== PROBLEM TO SOLVE ==
For the entries below, print exactly the lines between the line holding "From Stdlib Require Import ZArith Lia." and the line holding "unfold content in Hc. destruct", inclusive, and nothing else.

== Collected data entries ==

(* ===== verification/QueuePurge.v ===== *)
(** * Purging old segments of the hinted handoff queue

    The loop of [PurgeOlderThan] ends after at most one round per segment and
    one more.  When the only segment is purged, the loop appends a fresh
    segment without making it the tail: the tail keeps pointing to the closed,
    deleted segment. *)

From Stdlib Require Import ZArith Lia.
From Stdlib Require Import Strings.Byte.
From S2P Require Import Prelude GoLib Segment Queue QueueSpec.
Import BigEndian os strconv.

Local Open Scope Z_scope.

(** Modification time of the head segment. *)
Lemma head_lastModified w q ids pds i c :
  queue_repr w q ids pds → ids = i :: c →
  ∃ m s, q_heap q !! i = Some s ∧ mtime w (s_path s) = Some m ∧
    onPtr (q_head q) lastModified (w, q) = (Ok m, (w, q)).
Proof.
  intros Hq ->. destruct (queue_head_view _ _ _ _ Hq)
    as (? & ? & pd & p2 & s & dn & [= <- <-] & -> & Hh & Hi & Hr & _).
  destruct (sr_file _ _ _ _ Hr) as [off Hf]. pose proof (sr_content _ _ _ _ Hr) as Hc.
  unfold content in Hc. destruct (entry w (s_path s)) as [[ct m|]|] eqn:He; try done.
  exists m, s. split; [done|]. unfold mtime. rewrite He. split; [done|].
  rewrite Hh. unfold onPtr, onSeg, lastModified, onWorld. rewrite Hi. gom_simpl. cbn [fst snd].
  rewrite Hf. unfold Stat. cbn [f_path fst snd]. rewrite He. cbn [fst snd].
  rewrite list_insert_id by done. by destruct q.
Qed.

(** [trimHead] does not look at the tail. *)
Lemma trimHead_set_tail w q t :
  trimHead (w, set_tail t q) =
    let '(r, (w', q')) := trimHead (w, q) in (r, (w', set_tail t q')).
Proof.
  unfold trimHead. gom_simpl. cbn [fst snd]. change (segs (set_tail t q)) with (segs q).
  destruct (segs q) as [|i [|i' rest]]; [done|done|]. destruct q as [dir hd tl m1 m2 sg hp].
  unfold set_tail, set_segments, updq, modify, onPtr, onSeg. cbn [fst snd q_head q_heap].
  destruct hd as [h|]; [|done]. cbn [q_heap].
  destruct (hp !! h) as [s|]; [|done]. unfold close. gom_simpl. cbn [fst snd].
  destruct (s_file s); [|done]. cbn [upd modify fst snd q_heap set_heap].
  destruct (<[h := set_file None s]> hp !! h) as [s'|]; [|done].
  unfold onDisk, Remove. gom_simpl. cbn [fst snd].
  by destruct (entry w (s_path s')).
Qed.

Lemma set_tail_twice t t' q : set_tail t (set_tail t' q) = set_tail t q.
Proof. done. Qed.

(** What is left when every segment was old: a queue of one fresh segment [k],
    except that the tail still points to the closed segment [i]. *)
Definition stale (w : world) (q : queue) (k : nat) : Prop :=
  ∃ i si q0, q = set_tail (Some i) q0 ∧ queue_repr w q0 [k] [[]] ∧
    q_heap q0 !! i = Some si ∧ s_file si = None ∧ usage q0 [k] = 8.

(** Modification time of the segment at pointer [i]. *)
Definition seg_mtime (w : world) (q : queue) (i : nat) : option Z :=
  s ← q_heap q !! i; mtime w (s_path s).

Lemma mtime_set_entry w p c m :
  (∃ d, w_dirs w !! p_dir p = Some d) → mtime (set_entry w p (RegularFile c m)) p = Some m.
Proof.
  intros [d Hd]. unfold mtime, entry. simpl. rewrite lookup_alter_eq, Hd. simpl.
  by rewrite lookup_insert_eq.
Qed.

Lemma mtime_remove_ne p q d m :
  p ≠ q → mtime (World (alter (delete (p_name p)) (p_dir p) d) m) q = mtime (World d m) q.
Proof.
  intros H. unfold mtime, entry. simpl. destruct p as [pd pn], q as [qd qn]. simpl in *.
  destruct (decide (pd = qd)) as [->|Hd]; [|by rewrite lookup_alter_ne].
  rewrite lookup_alter_eq. destruct (d !! qd) as [e|]; simpl; [|done].
  rewrite lookup_delete_ne; [done|]. congruence.
Qed.

Lemma purge_last_segment w q i pd :
  queue_repr w q [i] [pd] → ids_left w (q_dir q) → usage q [i] + 8 < 2 ^ 62 →
  ∃ w' q' k, (_ ← addSegment; trimHead) (w, q) = (Ok tt, (w', q')) ∧ stale w' q' k ∧
    q_head q' = Some k ∧ onPtr (q_head q') lastModified (w', q') = (Ok (w_now w), (w', q')) ∧
    q_maxSize q' = q_maxSize q.
Proof.
  intros Hq Hleft Hu. pose proof (qr_tail _ _ _ _ Hq) as Ht. simpl in Ht.
  destruct (qr_dir _ _ _ _ Hq) as (d & Hd & Hns).
  destruct (queue_head_view _ _ _ _ Hq) as (? & ? & ? & ? & si & dn & [= <- <-] & [= <- <-] & _ & Hi & Hri & _).
  destruct (addSegment_eval w q d Hd Hns Hleft) as (s & Hadd & Hr & Hfresh & Hdir & Hmax & _).
  destruct (queue_repr_extend w q [i] [pd] s) as [Hq1 _]; try done.
  rewrite (segs_eq _ _ (qr_segments _ _ _ _ Hq)) in Hadd.
  set (w1 := set_entry w _ _) in *. simpl app in *.
  set (q0 := set_segments _ _) in *. set (k := length (q_heap q)) in *.
  assert (Hq0 : q0 = set_tail (Some i) (set_tail (Some k) q0)).
  { subst q0. unfold set_tail, set_segments, set_heap. simpl. by rewrite <- Ht. }
  assert (Hik : (i < k)%nat) by by eapply lookup_lt_Some.
  destruct (trimHead_spec _ _ _ _ _ _ Hq1) as (w2 & q2 & Htrim & Hq2 & _ & Hms & _ & s1 & Hs1 & Hheap & Hw2);
    [done|].
  simpl in Hs1. rewrite lookup_app_l, Hi in Hs1 by done. injection Hs1 as <-.
  assert (Hk : q_heap q2 !! k = Some s).
  { rewrite Hheap, list_lookup_insert_ne by lia. simpl.
    rewrite lookup_app_r by done. by rewrite Nat.sub_diag. }
  assert (Hne : s_path si ≠ s_path s).
  { intros E. pose proof (sr_content _ _ _ _ Hri) as Hc. unfold content in Hc.
    by rewrite E, Hfresh in Hc. }
  exists w2, (set_tail (Some i) q2), k. split; [|split].
  - gom_simpl. by rewrite Hadd, Hq0, trimHead_set_tail, Htrim.
  - exists i, (set_file None si), q2. split; [done|]. split; [done|]. split; [|split; [done|]].
    + rewrite Hheap. apply list_lookup_insert_eq. simpl. rewrite length_app. lia.
    + cbn [usage foldr]. rewrite Hk. by destruct Hr as [_ _ _ -> _ _ _].
  - split; [apply (qr_head _ _ _ _ Hq2)|]. split; [|done].
    destruct (head_lastModified _ _ _ _ _ _ Hq2 eq_refl) as (m & s' & Hs' & Hm & Hl).
    assert (s' = s) as -> by congruence.
    assert (m = w_now w) as ->.
    { rewrite Hw2, mtime_remove_ne in Hm by done.
      change (World _ _) with w1 in Hm. unfold w1 in Hm. rewrite mtime_set_entry in Hm; [congruence|].
      rewrite Hdir. eauto. }
    change (q_head (set_tail (Some i) q2)) with (q_head q2).
    revert Hl. rewrite (qr_head _ _ _ _ Hq2). simpl. unfold onSeg. cbn [q_heap set_tail].
    rewrite Hk. destruct (lastModified (w2, s)) as [r [w3 s3]]. intros [= -> -> E].
    f_equal. f_equal. unfold set_heap, set_tail in *. simpl. destruct q2; simpl in *. congruence.
Qed.

(** ** The loop *)

Definition older (w : world) (q : queue) (cutoff : Z) (i : nat) : Prop :=
  ∃ m, seg_mtime w q i = Some m ∧ m < cutoff.

(** The outcome of a purge of the segments [ids]: the longest prefix of old
    segments is gone, and a queue without segments left is [stale]. *)
Definition purged (w : world) (q : queue) (ids : list nat) (pds : list (list (list byte)))
    (cutoff : Z) (w' : world) (q' : queue) : Prop :=
  (∃ old i keep m, ids = old ++ i :: keep ∧ Forall (older w q cutoff) old ∧
     seg_mtime w q i = Some m ∧ cutoff ≤ m ∧
     queue_repr w' q' (i :: keep) (drop (length old) pds)) ∨
  (Forall (older w q cutoff) ids ∧ ∃ k, stale w' q' k).

Lemma purged_cons w q w1 q1 i ids pd pds cutoff w' q' :
  older w q cutoff i → (∀ j, j ∈ ids → seg_mtime w1 q1 j = seg_mtime w q j) →
  purged w1 q1 ids pds cutoff w' q' → purged w q (i :: ids) (pd :: pds) cutoff w' q'.
Proof.
  intros Hi Hsame [(old & j & keep & m & -> & Hold & Hm & Hc & Hq)|[Hold Hst]].
  - left. exists (i :: old), j, keep, m. split; [done|]. split; [|split; [|done]].
    + constructor; [done|]. apply Forall_forall. intros x Hx. rewrite Forall_forall in Hold.
      destruct (Hold x Hx) as (mx & Hmx & ?). exists mx. rewrite Hsame in Hmx by set_solver. done.
    + rewrite <- Hsame by set_solver. done.
  - right. split; [|done]. constructor; [done|]. apply Forall_forall. intros x Hx.
    rewrite Forall_forall in Hold. destruct (Hold x Hx) as (mx & Hmx & ?). exists mx.
    rewrite Hsame in Hmx by done. done.
Qed.

(** Removing a file leaves no segment number less to use. *)
Lemma ids_left_remove w dir p :
  ids_left w dir → ids_left (World (alter (delete (p_name p)) (p_dir p) (w_dirs w)) (w_now w)) dir.
Proof.
  intros Hleft d n id Hd [e He] Hid. simpl in Hd.
  rewrite lookup_alter in Hd. case_decide as E; [|by eapply (Hleft d n id); eauto].
  destruct (w_dirs w !! dir) as [d0|] eqn:Hd0; [|by rewrite E, Hd0 in Hd].
  rewrite E, Hd0 in Hd. simpl in Hd. injection Hd as <-.
  apply lookup_delete_Some in He as [_ He]. eapply (Hleft d0 n id); eauto.
Qed.

Lemma purgeLoop_spec ids pds w q cutoff fuel :
  queue_repr w q ids pds → ids_left w (q_dir q) → usage q ids + 8 < 2 ^ 62 →
  cutoff ≤ w_now w → (length ids < fuel)%nat →
  ∃ w' q', purgeLoop fuel cutoff (w, q) = (Ok (Some tt), (w', q')) ∧
    purged w q ids pds cutoff w' q' ∧ q_maxSize q' = q_maxSize q.
Proof.
  revert pds w q fuel. induction ids as [|i ids IH]; intros pds w q fuel Hq Hleft Hu Hnow Hfuel.
  { by destruct (qr_nonempty _ _ _ _ Hq). }
  destruct fuel as [|fuel]; [simpl in Hfuel; lia|].
  destruct (queue_head_view _ _ _ _ Hq) as (? & ? & pd & p2 & s & dn & [= <- <-] & -> & _ & Hi & Hr & _).
  destruct (head_lastModified _ _ _ _ _ _ Hq eq_refl) as (m & s' & Hs' & Hm & Hl).
  assert (s' = s) as -> by congruence.
  assert (Hsm : seg_mtime w q i = Some m). { unfold seg_mtime. by rewrite Hi. }
  cbn [purgeLoop]. gom_simpl. cbn [fst snd]. rewrite Hl.
  destruct (Z.leb_spec cutoff m) as [Hc|Hc].
  { exists w, q. split; [done|]. split; [|done]. left. exists [], i, ids, m. by simpl. }
  rewrite (segs_eq _ _ (qr_segments _ _ _ _ Hq)).
  destruct ids as [|j ids].
  - destruct p2; [|by destruct Hq as [_ _ _ _ _ Hf _ _ _]; apply Forall2_length in Hf].
    destruct (purge_last_segment _ _ _ _ Hq Hleft Hu) as (w' & q' & k & Hrun & Hst & _ & Hl' & Hms).
    gom_simpl. destruct (addSegment (w, q)) as [[|e|] wq]; try done. rewrite Hrun.
    destruct fuel as [|fuel]; [simpl in Hfuel; lia|].
    cbn [purgeLoop]. gom_simpl. cbn [fst snd]. rewrite Hl'. zbool.
    exists w', q'. split; [done|]. split; [|done]. right. split; [|eauto].
    constructor; [|constructor]. by exists m.
  - destruct (trimHead_spec _ _ _ _ _ _ Hq) as (w1 & q1 & -> & Hq1 & _ & Hms & Hdir & s1 & Hs1 & Hheap & Hw1);
      [done|].
    assert (s1 = s) as -> by congruence.
    pose proof (qr_nodup _ _ _ _ Hq) as [Hni _]%NoDup_cons.
    destruct (IH p2 w1 q1 fuel Hq1) as (w' & q' & -> & Hp & Hms').
    + rewrite Hdir, Hw1. by apply ids_left_remove.
    + assert (usage q1 (j :: ids) = usage q (j :: ids)) as ->.
      { rewrite <- (usage_insert_ne q (j :: ids) i (set_file None s)) by done.
        unfold usage. simpl. by rewrite Hheap. }
      pose proof (seg_size_pos _ _ _ _ Hr). cbn [usage foldr] in Hu. rewrite Hi in Hu.
      unfold usage. cbn [foldr]. lia.
    + by rewrite Hw1.
    + simpl in *. lia.
    + exists w', q'. split; [done|]. split; [|congruence].
      eapply purged_cons; [by exists m| |exact Hp].
      intros x Hx. unfold seg_mtime. rewrite Hheap, list_lookup_insert_ne by congruence.
      destruct (q_heap q !! x) as [sx|] eqn:Ex; [|done]. simpl.
      rewrite Hw1, mtime_remove_ne; [by destruct w|].
      intros E. assert (i = x) as <-; [|done].
      eapply (qr_paths _ _ _ _ Hq i x); try done; [left|by right].
Qed.

(** ** Appending to a stale queue *)

Lemma Append_stale w q k b :
  stale w q k → diskUsageQ q + len b ≤ q_maxSize q → q_maxSize q < 2 ^ 61 →
  Append b (w, q) = (Ok tt, (w, q)).
Proof.
  intros (i & si & q0 & -> & Hq & Hi & Hf & _) Hsz Hm.
  pose proof (diskUsageQ_usage _ _ _ _ Hq) as Hdu.
  pose proof (usage_nonneg _ _ _ _ (qr_segs _ _ _ _ Hq)) as Hu0.
  change (diskUsageQ (set_tail (Some i) q0)) with (diskUsageQ q0) in *.
  unfold set_tail in Hsz, Hm. cbn [q_maxSize] in Hsz, Hm.
  unfold Append. gom_simpl. cbn [fst snd].
  change (diskUsageQ (set_tail (Some i) q0)) with (diskUsageQ q0).
  change (q_maxSize (set_tail (Some i) q0)) with (q_maxSize q0).
  pose proof (len_nonneg b). rewrite i64_small by lia. zbool.
  change (q_tail (set_tail (Some i) q0)) with (Some i). cbn [onPtr].
  unfold onSeg. change (q_heap (set_tail (Some i) q0)) with (q_heap q0). rewrite Hi.
  rewrite seg_append_closed by done. rewrite list_insert_id by done. by destruct q0.
Qed.

Lemma Current_stale w q k : stale w q k → Current (w, q) = (Err EOF, (w, q)).
Proof.
  intros (i & si & q0 & -> & Hq & _).
  pose proof (Current_empty _ _ _ _ Hq) as Hc. revert Hc.
  unfold Current. gom_simpl. cbn [fst snd]. change (q_head (set_tail (Some i) q0)) with (q_head q0).
  rewrite (qr_head _ _ _ _ Hq). simpl. unfold onSeg.
  change (q_heap (set_tail (Some i) q0)) with (q_heap q0).
  destruct (q_heap q0 !! k) as [s|]; [|done].
  destruct (current (w, s)) as [r [w' s']]. intros [= -> -> E].
  do 2 f_equal. destruct q0. unfold set_heap, set_tail in *. simpl in *. congruence.
Qed.

Lemma stale_usage w q k : stale w q k → diskUsageQ q = 8.
Proof.
  intros (i & si & q0 & -> & Hq & _ & _ & Hu).
  change (diskUsageQ (set_tail (Some i) q0)) with (diskUsageQ q0).
  by rewrite (diskUsageQ_usage _ _ _ _ Hq).
Qed.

== EXERCISE RESPONSE ==
From Stdlib Require Import ZArith Lia.
From Stdlib Require Import Strings.Byte.
From S2P Require Import Prelude GoLib Segment Queue QueueSpec.
Import BigEndian os strconv.

Local Open Scope Z_scope.

(** Modification time of the head segment. *)
Lemma head_lastModified w q ids pds i c :
  queue_repr w q ids pds → ids = i :: c →
  ∃ m s, q_heap q !! i = Some s ∧ mtime w (s_path s) = Some m ∧
    onPtr (q_head q) lastModified (w, q) = (Ok m, (w, q)).
Proof.
  intros Hq ->. destruct (queue_head_view _ _ _ _ Hq)
    as (? & ? & pd & p2 & s & dn & [= <- <-] & -> & Hh & Hi & Hr & _).
  destruct (sr_file _ _ _ _ Hr) as [off Hf]. pose proof (sr_content _ _ _ _ Hr) as Hc.
  unfold content in Hc. destruct (entry w (s_path s)) as [[ct m|]|] eqn:He; try done.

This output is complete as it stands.